Video by Megadeth video
- Released: March 21, 2006
- Recorded: 1986 – 2005
- Genre: Heavy metal, thrash metal
- Length: 150 minutes
- Label: Capitol
- Producer: Flashpoint Films, Michelle Peacock

Megadeth video chronology
|  | Arsenal of Megadeth (2006) | That One Night: Live in Buenos Aires (2007) |

= Arsenal of Megadeth =

Arsenal of Megadeth is a DVD by American heavy metal band Megadeth, released on March 21, 2006 via Capitol Records. Presented as an anthology of the band's first 20 years, the two-disc DVD set contains music videos, live performances, interviews, home videos, and special appearances. As a result of licensing issues, videos from soundtrack and non-Capitol albums are not featured, save for "No More Mr.
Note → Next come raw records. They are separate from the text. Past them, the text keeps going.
(* ===== verification/GenesisCNight.v ===== *)
(** * The cNIGHT genesis file

    Models [node/src/genesis/creation/cnight_genesis.rs]: the command that reads
    every cNIGHT event of Cardano up to a chosen tip, drops those that cannot
    matter, replays the rest through the observation pallet and writes the state
    the new chain starts from; with the test runtime it replays them in
    ([pallets/cnight-observation/mock/src/mock_with_capture.rs]).

    The data source is the one of [CNightFollower], the pallet the one of
    [CNightObservation]; the JSON encoding of the result and the output file are
    left to the caller.  The loop over the windows takes fuel; it is shown to end
    with as much fuel as there are recorded UTXOs, plus one. *)

From stdpp Require Import prelude gmap.
From S2P Require Import Prelude Frame Weights Collections CardanoTypes LedgerErrors.
From S2P Require Import LedgerInterface CNightObservation CNightFollower.

Open Scope Z_scope.

(** ** The test runtime *)

(** [CAPTURED_SYSTEM_TXS]: executing a system transaction records it and returns
    [Hash::default()]. *)
#[export] Instance MidnightSystemTx : MidnightSystemTransactionExecutor (list (list Z)) Empty_set :=
  {| execute_system_transaction := λ tx captured, (Ok (replicate 32 0), captured ++ [tx]) |}.
#[local] Existing Instance MidnightSystemTx.

(** [drain(..).collect()]: what was captured, and what is left. *)
Definition pop_captured_system_txs (captured : list (list Z)) : list (list Z) * list (list Z) :=
  (captured, []).

Definition default_position : CardanoPosition :=
  {| block_hash := replicate 32 0; block_number := 0; block_timestamp := 0; tx_index_in_block := 0 |}.

(** [CNightGenesis::default()]. *)
Definition default_genesis : CNightGenesis := {|
  genesis_mapping_validator_address := []; genesis_auth_token_asset_name := [];
  genesis_cnight_policy_id := replicate 28 0; genesis_cnight_asset_name := [];
  genesis_mappings := []; genesis_utxo_owners := [];
  genesis_next_cardano_position := default_position |}.

(** [new_test_ext]: the storage built from the default configuration. *)
Definition new_test_ext (captured : list (list Z)) : outcome Empty_set (@State (list (list Z))) :=
  build default_genesis captured.

(** ** The command *)

Definition UTXO_CAPACITY : Z := 1000.

Section Genesis.
Context {L : CardanoLib} (D : Db L) (T : Externals) `{StorageLayers}.

Inductive CNightGenesisError : Type :=
| UtxoQueryError (e : BoxedError D).

Record PalletExecResult : Type := {
  exec_mappings : gmap (list Z) (list MappingEntry);
  exec_utxo_owners : gmap (list Z) (list Z);
  exec_next_cardano_position : CardanoPosition;
  exec_system_tx : option (list Z);
}.

(** The [create_inherent] of the file: the batch under the pallet's identifier. *)
Definition inherent_of (l : list ObservedUtxo) (next : CardanoPosition) : InherentData :=
  Decoded (Some {| utxos := l; next_cardano_position := next |}).

(** Both [expect]s and the [assert!] panic. *)
Definition exec_pallet {E} (captured : list (list Z)) (u : ObservedUtxos) :
    outcome E PalletExecResult :=
  match new_test_ext captured with
  | Ok s =>
      match CNightObservation.create_inherent (E := E) (inherent_of (observed u) (end_ u)) with
      | Ok (Some (Call_process_tokens l next)) =>
          match process_tokens (F := Empty_set) T NoOrigin l next s with
          | (Ok _, s') =>
              Ok {| exec_mappings := Mappings s'; exec_utxo_owners := UtxoOwners s';
                    exec_next_cardano_position := NextCardanoPosition s';
                    exec_system_tx := last (fst (pop_captured_system_txs (world s'))) |}
          | _ => Panic
          end
      | _ => Panic
      end
  | _ => Panic
  end.

(** The loop: window after window until the position is in the tip's block;
    [None] is out of fuel. *)
Fixpoint fetch_utxos (fuel : nat) (addresses : CNightAddresses) (cardano_tip : list Z)
    (current_position : CardanoPosition) (all_utxos : list ObservedUtxo) :
    option (outcome CNightGenesisError (list ObservedUtxo * CardanoPosition)) :=
  match fuel with
  | O => None
  | S fuel =>
      match get_utxos_up_to_capacity D addresses current_position cardano_tip UTXO_CAPACITY with
      | Ok w =>
          let current_position := end_ w in
          let all_utxos := all_utxos ++ observed w in
          if bool_decide (block_hash current_position = cardano_tip)
          then Some (Ok (all_utxos, current_position))
          else fetch_utxos fuel addresses cardano_tip current_position all_utxos
      | Err e => Some (Err (UtxoQueryError e))
      | Panic => Some Panic
      end
  end.

(** The addresses of any registration or deregistration. *)
Definition registered_address (u : ObservedUtxo) : option (list Z) :=
  match data u with
  | Registration d => Some (reg_cardano_reward_address d)
  | Deregistration d => Some (dereg_cardano_reward_address d)
  | _ => None
  end.
Definition registered_addresses (l : list ObservedUtxo) : gset (list Z) :=
  list_to_set (omap registered_address l).

(** The closure of [retain]. *)
Definition is_relevant (registered : gset (list Z)) (u : ObservedUtxo) : bool :=
  match data u with
  | Registration _ | Deregistration _ => true
  | AssetCreate d => bool_decide (create_owner d ∈ registered)
  | AssetSpend d => bool_decide (spend_owner d ∈ registered)
  end.
Definition retain_registered (l : list ObservedUtxo) : list ObservedUtxo :=
  filter (λ u, is_relevant (registered_addresses l) u) l.

(** What is written: the part of [CNightGenesis] the pallet's genesis reads, and
    the rest. *)
Record GenesisFile : Type := {
  file_config : CNightGenesis;
  file_observed_utxos : ObservedUtxos;
  file_system_tx : option (list Z);
}.

Definition file_of (addresses : CNightAddresses) (u : ObservedUtxos) (r : PalletExecResult) :
    GenesisFile := {|
  file_config := {|
    genesis_mapping_validator_address := mapping_validator_address addresses;
    genesis_auth_token_asset_name := auth_token_asset_name addresses;
    genesis_cnight_policy_id := cnight_policy_id addresses;
    genesis_cnight_asset_name := cnight_asset_name addresses;
    genesis_mappings := btree_to_list bytes_cmp (exec_mappings r);
    genesis_utxo_owners := btree_to_list bytes_cmp (exec_utxo_owners r);
    genesis_next_cardano_position := exec_next_cardano_position r |};
  file_observed_utxos := u;
  file_system_tx := exec_system_tx r |}.

Definition generate_cnight_genesis (fuel : nat) (captured : list (list Z))
    (addresses : CNightAddresses) (cardano_tip : list Z) :
    option (outcome CNightGenesisError GenesisFile) :=
  match fetch_utxos fuel addresses cardano_tip default_position [] with
  | None => None
  | Some fetched => Some (
      '(all_utxos, current_position) ← fetched;
      let observed_utxos := {| start := default_position; end_ := current_position;
                               observed := retain_registered all_utxos |} in
      r ← exec_pallet captured observed_utxos;
      mret (file_of addresses observed_utxos r))
  end.

(** ** The loop ends *)

Definition all_utxos (ts : list (Table L)) : list ObservedUtxo := concat (table_utxos <$> ts).

(** The recorded UTXOs at or after a position. *)
Definition remaining (ts : list (Table L)) (p : CardanoPosition) : nat :=
  length (filter (λ u, position_cmp p (position_of u) ≠ Gt) (all_utxos ts)).

(** No block has [i32::MAX] transactions. *)
Definition small_blocks (t : Table L) : Prop :=
  ∀ r, r ∈ rows t → row_tx_index_in_block L (row_position t r) < I32_MAX.
(** C10: At every point of the life of a chain, after any requests before, some of
    them with failing queries and with the chain moving under them, the cached
    source answers what the source without a cache answers from the tables as they
    are now.  Blocks that are not final may be rolled back; what is recorded of the
    final ones has to stay. *)
Theorem cache_is_transparent c s epoch address d_policy policy :
  run c s →
  (cached_candidates (all_queries (Ok (db_tables c))) epoch address s).1 =
    (get_candidates (all_queries (Ok (db_tables c))) epoch address (tx_in_cell s)).1 ∧
  (cached_ariadne (all_queries (Ok (db_tables c))) epoch d_policy policy s).1 =
    get_ariadne_parameters (all_queries (Ok (db_tables c))) epoch policy.
Proof.
  intros Hinv%run_inv. unfold cached_get_candidates, cached_get_ariadne_parameters.
  destruct (can_use_caching_for_request security_parameter (all_queries (Ok (db_tables c))) epoch s)
    as [r s1] eqn:Huse.
  unfold mbind, M_bind. rewrite Huse.
  destruct (can_use_caching_ok c (all_queries (Ok (db_tables c))) s epoch r s1 Hinv (or_intror eq_refl) Huse)
    as (Hinv1 & Hcc & Hac & Hcell & Hset).
  assert (∀ s, (inner_get_candidates (all_queries (Ok (db_tables c))) epoch address s).1 =
    (get_candidates (all_queries (Ok (db_tables c))) epoch address (tx_in_cell s)).1) as Hinner.
  { intros s0. unfold inner_get_candidates, zoom. by destruct (get_candidates _ _ _ _). }
  rewrite <-Hcell.
  destruct (caching_total _ _ _ _ _ (inv_wf c s Hinv) Huse) as [[[|] ->]|(x & -> & Hx)]; cycle 2.
  { unfold get_candidates, get_ariadne_parameters. by rewrite Hx. }
  - unfold get_candidates_with_caching, get_ariadne_parameters_with_caching, mbind, M_bind, gets, modify, lift, mret, M_ret.
    split.
    + destruct (lru_get _ (candidates_cache s1)) as [[v l]|] eqn:Hget.
      * apply lru_get_elem in Hget as [(e & _ & _ & Hr)%(inv_candidates c s1 Hinv1) _].
        destruct (candidates_config (db_tables c) epoch address (tx_in_cell s1)) as (config & Hc & ->).
        by rewrite Hr.
      * rewrite <-Hinner. by destruct (inner_get_candidates _ _ _ _) as [[]].
    + destruct (lru_get _ (ariadne_cache s1)) as [[v l]|] eqn:Hget.
      * by apply lru_get_elem in Hget as [(e & _ & _ & Hr)%(inv_ariadne c s1 Hinv1) _].
      * by destruct (get_ariadne_parameters _ _ _).
  - split; [apply Hinner|done].
Qed.

Lemma caching_seen w epoch e h s :
  get_epoch_of_data_storage epoch = Ok e → highest_seen_stable_epoch s = Some h → e ≤ h →
  can_use_caching_for_request security_parameter w epoch s = (Ok true, s).
Proof.
  intros He Hh Hle. unfold can_use_caching_for_request, mbind, M_bind, lift, gets, mret, M_ret.
  rewrite He, Hh. by rewrite bool_decide_true.
Qed.
Lemma caching_allowed w epoch s s' :
  can_use_caching_for_request security_parameter w epoch s = (Ok true, s') →
  ∃ e h, get_epoch_of_data_storage epoch = Ok e ∧ highest_seen_stable_epoch s' = Some h ∧ e ≤ h.
Proof.
  unfold can_use_caching_for_request, mbind, M_bind, lift, gets, modify, mret, M_ret.
  destruct (get_epoch_of_data_storage epoch) as [e|?|]; [|done..].
  destruct (highest_seen_stable_epoch s) as [h|] eqn:Hh; [case_bool_decide|].
  { intros [= <-]. eauto. }
  all: destruct (get_latest_stable_epoch _ _) as [[g|]|?|]; cbn [map_err]; [|done..].
  all: intros [= Hle%bool_decide_eq_true <-]; cbn; eauto.
Qed.

(** Once a request for candidates was allowed to use the cache and answered,
    the same request again is answered alike, whatever its queries return: a
    failing database does not reach it. *)
Theorem repeated_request_needs_no_query w w' epoch address s r s' :
  1 ≤ cache_size →
  (can_use_caching_for_request security_parameter w epoch s).1 = Ok true →
  cached_candidates w epoch address s = (Ok r, s') →
  (cached_candidates w' epoch address s').1 = Ok r.
Proof.
  intros Hsize Huse. unfold cached_get_candidates, mbind, M_bind.
  destruct (can_use_caching_for_request security_parameter w epoch s) as [u s1] eqn:Hcan.
  simpl in Huse. subst u. destruct (caching_allowed _ _ _ _ Hcan) as (e & h & He & Hh & Hle).
  unfold get_candidates_with_caching, mbind, M_bind, gets, modify, mret, M_ret.
  destruct (lru_get (epoch, address) (candidates_cache s1)) as [[v l]|] eqn:Hget.
  - intros [= <- <-]. rewrite (caching_seen w' epoch e h) by done. cbn [candidates_cache set_candidates_cache].
    by destruct (lru_get_again _ _ _ _ Hget) as [l' ->].
  - destruct (inner_get_candidates w epoch address s1) as [[v|?|] s2] eqn:Hi; [|done..].
    intros [= <- <-]. rewrite (caching_seen w' epoch e h); [|done| |done].
    2:{ unfold inner_get_candidates, zoom in Hi. destruct (get_candidates _ _ _ _). by simplify_eq. }
    cbn [candidates_cache set_candidates_cache].
    by destruct (lru_get_put (Z.to_nat cache_size) (epoch, address) v (candidates_cache s2)) as [l' ->]; [lia|].
Qed.
End Chain.

(** ** What the candidates of an epoch are *)

Section Grouping.
Context `{!CandidatesLib}.

Lemma make_stake_map_lookup (l : list StakePoolEntry) k v :
  NoDup (pool_hash <$> l) →
  make_stake_map l !! k = Some v ↔ {| pool_hash := k; stake := v |} ∈ l.
Proof.
  unfold make_stake_map. induction l as [|x l IH] using rev_ind.
  { intros _. simpl. by rewrite lookup_empty, elem_of_nil. }
  rewrite fmap_app, foldl_app. intros (Hnd & Hx & _)%NoDup_app. simpl.
  rewrite elem_of_app, list_elem_of_singleton. destruct (decide (pool_hash x = k)) as [<-|Hne].
  - rewrite lookup_insert_eq. split; [intros [= <-]; right; by destruct x|].
    intros [Hin|<-]; [|done]. destruct (Hx (pool_hash x)); [|by left].
    apply list_elem_of_fmap. by exists {| pool_hash := pool_hash x; stake := v |}.
  - rewrite lookup_insert_ne, IH by done. split; [by left|]. intros [?|<-]; done.
Qed.
(* ===== verification/GenesisSpec.v ===== *)
(** * The chain specification and the checks on it

    Models the genesis extrinsics of [node/src/chain_spec/mod.rs] and the commands
    that check a specification before a launch:
    [node/src/genesis/verification/verify_genesis_timestamp.rs],
    [verify_genesis_message.rs], and the four [verify_*_auth_script.rs] with
    [verify_auth_script_common.rs].

    SCALE, Blake2, [AssetName::decode_hex] and the database are parameters; reading
    files and JSON is left to the caller, which passes what was read. *)

From stdpp Require Import prelude countable strings.
From S2P Require Import Prelude Frame Collections CardanoTypes UtxoOrdering CNightFollower.
From S2P Require Import FedAuthFollower GenesisSnapshots.

Open Scope Z_scope.

(** ** Genesis extrinsics *)

(** The calls among the genesis extrinsics, all bare. *)
Inductive GenesisCall : Type :=
| Genesis_send_mn_transaction (midnight_tx : list Z)
| Genesis_send_mn_system_transaction (midnight_system_tx : list Z)
| Genesis_timestamp_set (now : Z)
| Genesis_remark (remark : list Z)
| Genesis_process_tokens (utxos : list ObservedUtxo) (next_cardano_position : CardanoPosition)
| Genesis_other.

(** SCALE of [UncheckedExtrinsic::new_bare(call)]. *)
Class ExtrinsicCodec : Type := {
  encode_bare : GenesisCall → list Z;
  decode_extrinsic : list Z → option GenesisCall;
}.
Class ExtrinsicCodecLaws (C : ExtrinsicCodec) : Prop := {
  encode_bytes c : Forall byte (encode_bare c);
  decode_encode c : decode_extrinsic (encode_bare c) = Some c;
}.

Inductive RawTransaction : Type := Raw_Midnight (tx : list Z) | Raw_System (tx : list Z).
(** [SerializedTx]; of its context only [tblock], in seconds, is read. *)
Record SerializedTx : Type := { raw_tx : RawTransaction; context_tblock : Z }.

Section Spec.
Context `{ExtrinsicCodec}.

Definition call_of_raw (tx : RawTransaction) : GenesisCall :=
  match tx with
  | Raw_Midnight midnight_tx => Genesis_send_mn_transaction midnight_tx
  | Raw_System midnight_system_tx => Genesis_send_mn_system_transaction midnight_system_tx
  end.
Definition extrinsic_hex (c : GenesisCall) : list Z := hex_encode (encode_bare c).

(** The loop over the transactions: their extrinsics, and the block time they
    share; a second time is a panic. *)
Fixpoint tx_extrinsics (block_context : option Z) (txs : list SerializedTx) :
    outcome Empty_set (list (list Z) * option Z) :=
  match txs with
  | [] => mret ([], block_context)
  | tx :: txs =>
      let extrinsic := extrinsic_hex (call_of_raw (raw_tx tx)) in
      match block_context with
      | Some tblock => if bool_decide (tblock ≠ context_tblock tx) then Panic else Ok tt
      | None => Ok tt
      end ;;
      rest ← tx_extrinsics (Some (default (context_tblock tx) block_context)) txs;
      mret (extrinsic :: rest.1, rest.2)
  end.
(* ===== verification/GenesisGenerator.v ===== *)
(** * The genesis generator

    Models [util/toolkit/src/genesis_generator.rs]: the pools of NIGHT of a new
    ledger state, the funding of the faucet wallets of a test network, the
    transactions that go into the genesis block and the update that closes it.

    The ledger library, the wallets, the random numbers and the prover are
    parameters ([GenesisLib], [GenesisWallets]); what the theorems use of them is in
    [GenesisLibLaws]. *)

From stdpp Require Import prelude gmap strings.
From S2P Require Import Prelude Frame Collections LedgerErrors LedgerInterface LedgerTransaction.
From S2P Require Import UtxoOrdering LedgerBridge CardanoTypes CNightFollower GenesisSnapshots GenesisSpec.

Open Scope Z_scope.

Definition MINT_AMOUNT : Z := 50_000_000_000_000.
Definition BEGINNING : Z := 1754395200.

(** ** The ledger library *)

Record FeePrices (FixedPoint : Type) : Type := {
  overall_price : FixedPoint; read_factor : FixedPoint; compute_factor : FixedPoint;
  block_usage_factor : FixedPoint; write_factor : FixedPoint;
}.
Arguments overall_price {FixedPoint} _.
Arguments read_factor {FixedPoint} _.
Arguments compute_factor {FixedPoint} _.
Arguments block_usage_factor {FixedPoint} _.
Arguments write_factor {FixedPoint} _.

Record OutputInstructionUnshielded : Type :=
  { amount : Z; target_address : UserAddress; nonce : list Z }.

(** What the generator uses beyond [MnLedger]. *)
Class GenesisLib `{!MnLedger} : Type := {
  LEDGER_MAX_SUPPLY : Z;
  INITIAL_PARAMETERS : LedgerParameters;
  with_genesis_settings :
    string → LedgerParameters → Z → Z → Z → LedgerSystemTransactionError + LedgerState;
  (** [well_formed] with [enforce_balancing], and [cost(.., false)]. *)
  well_formed_with : bool → Transaction → LedgerState → Z → MalformedTransaction + VerifiedTransaction;
  genesis_tx_cost : Transaction → LedgerParameters → option SyntheticCost;
  fp_zero : FixedPoint;
  fp_one : FixedPoint;
  fee_prices : LedgerParameters → FeePrices FixedPoint;
  with_fee_prices : FeePrices FixedPoint → LedgerParameters → LedgerParameters;
  (** Payloads of the system transactions. *)
  parameters_payload : LedgerParameters → SystemPayload;
  reserve_payload : Z → SystemPayload;
  night_payload : list OutputInstructionUnshielded → SystemPayload;
}.

(** Wallets, random numbers, coins, intents and the prover.  A function that draws
    random numbers gives the generator back. *)
Class GenesisWallets `{!MnLedger} : Type := {
  Rng : Type;
  rng_from_seed : list Z → Rng;
  gen_nonce : Rng → list Z * Rng;
  split : Rng → Rng * Rng;
  WalletSeed : Type;
  Wallet : Type;
  wallet_default : WalletSeed → LedgerState → Wallet;
  VerifyingKey : Type;
  verifying_key : Wallet → option VerifyingKey;
  address_from_key : VerifyingKey → UserAddress;
  wallet_user_address : Wallet → list Z;
  wallet_dust_key : Wallet → DustPublicKey;
  Signature : Type;
  sign_with : Wallet → list Z → Rng → Signature * Rng;
  claim_data_to_sign : string → Z → VerifyingKey → list Z → ClaimKind → list Z;
  claim_rewards_transaction :
    string → Z → VerifyingKey → list Z → Signature → ClaimKind → ClaimRewardsTransaction;
  ShieldedTokenType : Type;
  shielded_token_eq_dec :: EqDecision ShieldedTokenType;
  t_token : ShieldedTokenType;
  CoinInfo : Type;
  coin_new : Rng → Z → ShieldedTokenType → CoinInfo * Rng;
  ShieldedOutput : Type;
  output_new : Rng → CoinInfo → Wallet → option ShieldedOutput * Rng;
  ShieldedOffer : Type;
  (** An offer without inputs, normalized. *)
  normalized_offer : list ShieldedOutput → list (ShieldedTokenType * Z) → ShieldedOffer;
  utxo_output_cmp : UtxoOutput → UtxoOutput → comparison;
  DustIntent : Type;
  intent_empty : Rng → Z → DustIntent * Rng;
  with_guaranteed_unshielded : list UtxoOutput → DustIntent → DustIntent;
  intent_data_to_sign : DustIntent → Z → list Z;
  with_dust_registrations :
    list (VerifyingKey * DustPublicKey * Signature) → Z → DustIntent → DustIntent;
  (** Proving and sealing a transaction with one intent. *)
  prove_and_seal :
    string → option string → Z → DustIntent → option ShieldedOffer → Rng → LedgerParameters →
    Transaction;
}.

Record FundingArgs `{!MnLedger} `{!GenesisWallets} : Type := {
  shielded_mint_amount : Z;
  shielded_num_funding_outputs : Z;
  shielded_alt_token_types : list ShieldedTokenType;
  unshielded_mint_amount : Z;
  unshielded_num_funding_outputs : Z;
  unshielded_alt_token_types : list (list Z);
}.

Inductive GenesisGeneratorError : Type :=
| GenesisSystemValidation (e : LedgerSystemTransactionError)
| GenesisValidation (e : MalformedTransaction)
| TxPartialSuccess (failures : gmap Z (option TransactionInvalid))
| TxFailed (e : TransactionInvalid)
| GenFeeCalculationError
| GenBlockLimitExceeded
| GenSerializationError
| MissingVerifyingKey.

(** Splits the first step off a computation that succeeded. *)
Ltac bind_ok H :=
  match type of H with
  | mbind _ ?m = Ok _ =>
      let Hm := fresh "Hm" in destruct m as [?|?|] eqn:Hm; [cbn [mbind outcome_bind] in H|discriminate H|discriminate H]
  end.

(** ** The generator *)

Section Generator.
Context `{!MnLedger} `{!GenesisLib} `{!GenesisWallets}.

Record GenesisGenerator : Type := {
  gen_state : LedgerState;
  gen_txs : list (list SerializedTx);
  gen_fullness : SyntheticCost;
}.

Definition from_sum {A B} (f : A → GenesisGeneratorError) (r : A + B) :
    outcome GenesisGeneratorError B :=
  match r with inl e => Err (f e) | inr b => Ok b end.

(** [self.txs.batches[0].push(..)]: an index out of range is a panic. *)
Definition push_tx (tx : SerializedTx) (batches : list (list SerializedTx)) :
    outcome GenesisGeneratorError (list (list SerializedTx)) :=
  match batches with b :: rest => Ok ((b ++ [tx]) :: rest) | [] => Panic end.

Definition apply_standard_tx (g : GenesisGenerator) (tx : Transaction) (c : BlockContext) :
    outcome GenesisGeneratorError GenesisGenerator :=
  let enforce_balancing := bool_decide (parent_block_hash c ≠ repeat 0 32) in
  valid_tx ← from_sum GenesisValidation (well_formed_with enforce_balancing tx (gen_state g) (tblock c));
  cost ← ok_or (genesis_tx_cost tx (parameters (gen_state g))) GenFeeCalculationError;
  let '(s, result) := ledger_apply (gen_state g) valid_tx (gen_state g, c) in
  match result with
  | Success =>
      raw ← ok_or (midnight_tagged_serialize tx) GenSerializationError;
      txs ← push_tx {| raw_tx := Raw_Midnight raw; context_tblock := tblock c |} (gen_txs g);
      mret {| gen_state := s; gen_txs := txs; gen_fullness := cost_add (gen_fullness g) cost |}
  | PartialSuccess failures => Err (TxPartialSuccess failures)
  | Failure e => Err (TxFailed e)
  end.

Definition apply_system_tx (g : GenesisGenerator) (tx : SystemTx) (c : BlockContext) :
    outcome GenesisGeneratorError GenesisGenerator :=
  s ← from_sum GenesisSystemValidation (ledger_apply_system_tx (gen_state g) tx (tblock c));
  raw ← ok_or (midnight_tagged_serialize tx) GenSerializationError;
  txs ← push_tx {| raw_tx := Raw_System raw; context_tblock := tblock c |} (gen_txs g);
  mret {| gen_state := s; gen_txs := txs;
          gen_fullness := cost_add (gen_fullness g) (system_tx_cost tx (parameters (gen_state g))) |}.

Definition set_parameters (g : GenesisGenerator) (p : LedgerParameters) (c : BlockContext) :
    outcome GenesisGeneratorError GenesisGenerator :=
  apply_system_tx g (OverwriteParameters (parameters_payload p)) c.

Definition without_fees (params : LedgerParameters) : LedgerParameters :=
  with_fee_prices {| overall_price := fp_zero; read_factor := fp_one; compute_factor := fp_one;
                     block_usage_factor := fp_one; write_factor := fp_one |} params.

(** The inner loop of [distribute_night]. *)
Fixpoint reward_outputs (n : nat) (value : Z) (address : UserAddress) (rng : Rng) :
    list OutputInstructionUnshielded * Rng :=
  match n with
  | O => ([], rng)
  | S n =>
      let '(nonce_, rng) := gen_nonce rng in
      let '(rest, rng) := reward_outputs n value address rng in
      ({| amount := value; target_address := address; nonce := nonce_ |} :: rest, rng)
  end.
Fixpoint night_distribution_instructions (funding : FundingArgs) (wallets : list Wallet) (rng : Rng) :
    outcome GenesisGeneratorError (list OutputInstructionUnshielded * Rng) :=
  match wallets with
  | [] => mret ([], rng)
  | wallet :: wallets =>
      key ← ok_or (verifying_key wallet) MissingVerifyingKey;
      let '(outs, rng) :=
        reward_outputs (Z.to_nat (unshielded_num_funding_outputs funding))
          (unshielded_mint_amount funding) (address_from_key key) rng in
      rest ← night_distribution_instructions funding wallets rng;
      mret (outs ++ rest.1, rest.2)
  end.

(** The NIGHT that is moved out of the reserve; the products are [u128]s. *)
Definition reserve_to_distribute (funding : FundingArgs) (wallets : list Wallet) : Z :=
  wrap 128 (wrap 128 (unshielded_mint_amount funding * unshielded_num_funding_outputs funding) *
            Z.of_nat (length wallets)).

Definition distribute_night (g : GenesisGenerator) (c : BlockContext) (funding : FundingArgs)
    (wallets : list Wallet) (rng : Rng) : outcome GenesisGeneratorError (GenesisGenerator * Rng) :=
  g ← apply_system_tx g (DistributeReserve (reserve_payload (reserve_to_distribute funding wallets))) c;
  r ← night_distribution_instructions funding wallets rng;
  g ← apply_system_tx g (DistributeNight Reward (night_payload r.1)) c;
  mret (g, r.2).

Definition build_claim_rewards_tx (g : GenesisGenerator) (wallet : Wallet) (rewards : Z) (rng : Rng) :
    outcome GenesisGeneratorError (Transaction * Rng) :=
  match verifying_key wallet with
  | None => Panic
  | Some owner =>
      let '(nonce_, rng) := gen_nonce rng in
      let net := LedgerBridge.network_id (gen_state g) in
      let '(signature, rng) := sign_with wallet (claim_data_to_sign net rewards owner nonce_ Reward) rng in
      mret (ClaimRewards (claim_rewards_transaction net rewards owner nonce_ signature Reward), rng)
  end.

Fixpoint claim_times (n : nat) (g : GenesisGenerator) (c : BlockContext) (value : Z) (wallet : Wallet)
    (rng : Rng) : outcome GenesisGeneratorError (GenesisGenerator * Rng) :=
  match n with
  | O => mret (g, rng)
  | S n =>
      r ← build_claim_rewards_tx g wallet value rng;
      g ← apply_standard_tx g r.1 c;
      claim_times n g c value wallet r.2
  end.
Fixpoint claim_rewards (g : GenesisGenerator) (c : BlockContext) (funding : FundingArgs)
    (wallets : list Wallet) (rng : Rng) : outcome GenesisGeneratorError (GenesisGenerator * Rng) :=
  match wallets with
  | [] => mret (g, rng)
  | wallet :: wallets =>
      r ← claim_times (Z.to_nat (unshielded_num_funding_outputs funding)) g c
            (unshielded_mint_amount funding) wallet rng;
      claim_rewards r.1 c funding wallets r.2
  end.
Nice Guy" and "Go to Hell" as well as despite being on Risk, "Crush 'Em" and "Breadline" were not included (though the former along with its accompanying album was also a soundtrack song it is unknown whether its exclusion was a result of the same reason as the other excluded soundtrack videos while reasons for the latter not being featured have never been disclosed). The album was certified gold in the United States and platinum in Canada.

==Track listing==
=== Disc one ===
1. Excerpt from Talk Radio
(1986)
1. "Peace Sells" music video
2. 1986 interview
3. "Wake Up Dead" music video
(1988)
1. Penelope Spheeris Cutting Edge Happy Hour interview
2. "In My Darkest Hour" music video
3. So Far, So Good... So What! interview
4. "Anarchy in the U.K." music video
5. "No More Mr. Nice Guy" music video
(1990)
1. Marty Friedman audition
2. Rust in Peace TV spot
3. Clash of the Titans tour, 1990
4. "Holy Wars... The Punishment Due" music video
5. Excerpt from Headbangers Ball 1991
6. "Hangar 18" music video
7. "Go to Hell" music video
(1992)
1. Rock the Vote 3 promo clips
2. Countdown to Extinction TV spot
3. "Symphony of Destruction" music video
4. "Symphony of Destruction" edited music video
5. "Skin o' My Teeth" music video
6. "High Speed Dirt" music video
7. "Foreclosure of a Dream" music video
8. Excerpt from A Day in the Life of Hollywood
9. "Sweating Bullets" music video

===Disc two===
(1994)
1. Excerpt from Evolver
2. "Train of Consequences" music video
3. Making of the "Train of Consequences" music video
4. Youthanasia TV spot
5. 1994 interview
6. Excerpt from Night of the Living Megadeth
7. Excerpt from MTV Most Wanted 1995
8. 1994 interview
9. "A Tout le Monde" music video
10. 1994 interview
11. "Reckoning Day" music video
(1997)
1. Cryptic Writings TV spot
2. "Trust" music video
3. Making of the "Trust" music video
4. Cryptic TV
5. "Almost Honest" music video
6. "A Secret Place" music video
7. 1998 interview
8. Excerpt from The Drew Carey Show 1998
(1999)
1. Risk promo
2. "Insomnia" music video
(2005)
1. "Sweating Bullets" live at Gigantour 2005
2. "Peace Sells" live at Gigantour 2005

==Trivia==
The writing on the bomb on the cover art is in Hangul (Korean).
- 메가데스 = Megadeth
- 병기창 = "Military Bank", "Ordnance Depot", "Arsenal"
- 메가데스 병기창 = "Arsenal of Megadeth"
A mark of North Korean army is also seen on the upper side of the bomb.

==Personnel==
- Dave Mustaine: guitars, lead vocals (1983–present)
- David Ellefson: bass, backing vocals (1983–2002, 2010–2021)
- Marty Friedman: lead guitar (1990–2000)
- Chris Poland: lead guitar (1984–1987)
- Jeff Young: lead guitar (1987–1989)
- Glen Drover: lead guitar (2004–2008)
- Gar Samuelson: drums (1984–1987)
- Chuck Behler: drums (1987–1988)
- Nick Menza: drums (1990–1998)
- Jimmy DeGrasso: drums (1998–2002)
- Shawn Drover: drums (2004–2014)
- James MacDonough: bass (2004–2006)

==Charts==

| Chart (2006) | Peak position |
|---|---|
| Japanese DVDs (Oricon) | 98 |

| Chart (2008) | Peak position |
|---|---|
| Australian DVDs (ARIA) | 5 |

==Certifications==

| Region | Certification | Certified units/sales |
| Argentina (CAPIF) | Platinum | 8,000^{^} |
| Canada (Music Canada) | Platinum | 10,000^{^} |
| United States (RIAA) | Gold | 50,000^{^} |
^{^} Shipments figures based on certification alone.